There are many memorials to members of the St Quintin family who were Lords of Harpham and later Scampston. Herbert St Quintin came over with the Conqueror and was granted lands in the East Riding. In the twelfth century Oliver married Adeliza who founded Nun Appleton Priory and their second son Herbert married Agnes de Stuteville who brought Harpham into the family. William was an active Lord of the Manor and he married Joan Thweng: he died in 1349 and their alabaster tomb is at Harpham Church between the chancel and north chapel. It is likely that this was set up by a Rector of Hornsea c1400. The St Quintin family lived at Harpham until the seventeenth century; the baronetcy was created in 1642 for William St Quintin. The second baronet was son Henry (1605-95) who moved the family to Scampston, where the Hall was built in 1690 – remodelled by Thomas Leverton between 1795 and 1800. The Harpham house became ruinous and all that remains today are earthworks. The 3rd baronet was Henry’s grandson who became MP for Hull and died
unmarried in 1723.
The Drummer Boy's Well
St John's Well
The 5th baronet was William St Quintin (1729-95) who bought Scampston, building much of the village and
employing Capability Brown in 1771 to design the grounds. He married Charlotte Fane but there were no children and he was succeeded by his nephew William Darley who assumed the name and arms of the St Quintin family. His son was Matthew Chitty Downes St Quintin and his grandson William St Quintin JP, who was
president of the Yorkshire Naturalists’ Union in 1909.

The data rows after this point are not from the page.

Definition locateInventory (bi : blockIndex) (bestChain : chainView) (locator : list (list Z)) (hashStop : list Z) (maxEntries : Z)
  : outcome string (option nat * Z) :=
  let a := bi_nodes bi in
  let stopNode := LookupNode bi hashStop in
  match locator with
  | [] => match stopNode with None => Ok (None, 0) | Some stop => Ok (Some stop, 1) end
  | _ =>
      let startNode := match firstKnown bi bestChain locator with Some node => Some node | None => genesis bestChain end in
      match next a bestChain startNode with
      | None => Ok (None, 0)
      | Some start =>
          match tip bestChain with
          | None => Panic
          | Some t =>
              let total := u32 (i32 (i32 (height_of a t - height_of a start) + 1)) in
              let total :=
                match stopNode with
                | Some stop => if contains a bestChain stop && (height_of a start <=? height_of a stop)
                               then u32 (i32 (i32 (height_of a stop - height_of a start) + 1)) else total
                | None => total
                end in
              Ok (Some start, if maxEntries <? total then maxEntries else total)
          end
      end
  end.

(** [total] nodes from [node] on. *)
Fixpoint followNext (total : nat) (a : arena) (bestChain : chainView) (node : option nat) : outcome string (list nat) :=
  match total with
  | O => Ok []
  | S total' =>
      match node with
      | None => Panic
      | Some id => let* ids := followNext total' a bestChain (next a bestChain node) in Ok (id :: ids)
      end
  end.

Definition locateNodes (bi : blockIndex) (bestChain : chainView) (locator : list (list Z)) (hashStop : list Z) (max : Z) : outcome string (list nat) :=
  let* (node, total) := locateInventory bi bestChain locator hashStop max in
  followNext (Z.to_nat total) (bi_nodes bi) bestChain node.

Definition locateBlocks (bi : blockIndex) (bestChain : chainView) (locator : list (list Z)) (hashStop : list Z) (maxHashes : Z)
  : outcome string (list (list Z)) :=
  let* ids := locateNodes bi bestChain locator hashStop maxHashes in
  Ok (map (hashOf (bi_nodes bi)) ids).

Definition locateHeaders (bi : blockIndex) (bestChain : chainView) (locator : list (list Z)) (hashStop : list Z) (maxHeaders : Z)
  : outcome string (list BlockHeader) :=
  let* ids := locateNodes bi bestChain locator hashStop maxHeaders in
  Ok (map (Header (bi_nodes bi)) ids).

(** ** The branch of a node *)

(** The nodes on the branch of [t] at [n] heights from [h] on. *)
Definition segment (a : arena) (t : nat) (h : Z) (n : nat) (ids : list nat) : Prop :=
  map Some ids = map (fun i => ancestorAt a t (h + Z.of_nat i)) (seq 0 n).

Section Segments.
Context (a : arena) (t : nat).

Lemma segment_cons h n id ids : ancestorAt a t h = Some id -> segment a t (h + 1) n ids -> segment a t h (S n) (id :: ids).
Proof.
  unfold segment. intros E H. cbn [map seq]. rewrite Z.add_0_r, E, H, <- seq_shift, map_map. f_equal. apply map_ext. intros i. f_equal. lia.
Qed.

Lemma segment_snoc h n id ids : segment a t h n ids -> ancestorAt a t (h + Z.of_nat n) = Some id -> segment a t h (S n) (ids ++ [id]).
Proof. unfold segment. intros H E. rewrite seq_S, !map_app, H. cbn [map Nat.add]. now rewrite E. Qed.

Lemma segment_nil h : segment a t h 0 [].
Proof. reflexivity. Qed.
End Segments.

(** ** The ranges are right *)

Section Ranges.
Context (bi : blockIndex) (c : chainView) (t : nat).
Abbreviation a := (bi_nodes bi).
Hypothesis Hw : arena_wf a.
Hypothesis Hv : view_ok a c (Some t).

Lemma view_tip : (t < List.length a)%nat /\ 0 <= height_of a t <= maxViewHeight.
Proof. pose proof Hv as [_ _ (Ht & Hh & _)]. pose proof (aw_height a Hw t Ht). split; [exact Ht | lia]. Qed.

Lemma at_height h : 0 <= h <= height_of a t -> exists id, nodeByHeight c h = Some id /\ ancestorAt a t h = Some id /\
  (id < List.length a)%nat /\ height_of a id = h /\ contains a c id = true.
Proof.
  intros Hh. destruct view_tip as [Ht Hmax]. destruct (ancestorAt_spec a t h Hw Ht Hh) as (id & E & Hid & _ & Hidh). exists id.
  assert (En : nodeByHeight c h = Some id).
  { rewrite (nodeByHeight_view a c t h Hw Hv), E. rewrite !(proj2 (Z.ltb_ge _ _)) by lia. reflexivity. }
  split; [exact En|]. split; [exact E|]. split; [exact Hid|]. split; [exact Hidh|]. unfold contains. rewrite Hidh. now apply opt_nat_eqb_eq.
Qed.

Lemma heightRange_loop_ok n : forall i, 0 <= i -> i + Z.of_nat n <= height_of a t + 1 ->
  exists ids, heightRange_loop n a c i = Ok (map (hashOf a) ids) /\ segment a t i n ids.
Proof.
  destruct view_tip as [Ht Hmax]. unfold maxViewHeight in Hmax. induction n as [|n IH]; intros i Hi Hn; [exists []; split; [reflexivity | apply segment_nil]|].
  cbn [heightRange_loop]. destruct (at_height i ltac:(lia)) as (id & -> & E & _). rewrite i32_id by (unfold is_i32; lia).
  destruct (IH (i + 1) ltac:(lia) ltac:(lia)) as (ids & -> & H). exists (id :: ids). split; [reflexivity | now apply segment_cons].
Qed.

Scampston Hall has a walled garden designed by
Piet Oudolf covering four acres and is the home of Sir Charles and Lady Legard.The north chapel has a series of windows painted with the pedigree of the family from the Norman Conquest: it was painted by William Peckitt of York in 1763-95. Peckitt was born in Husthwaite in 1731 and worked at York Minster: he died in 1795. In the chapel is an effigy of an unknown lady dated c1360/70. On the floor are fine brasses to Sir Thomas and Agnes St
Quintin (1418) and Sir Thomas de St Quintin (1445).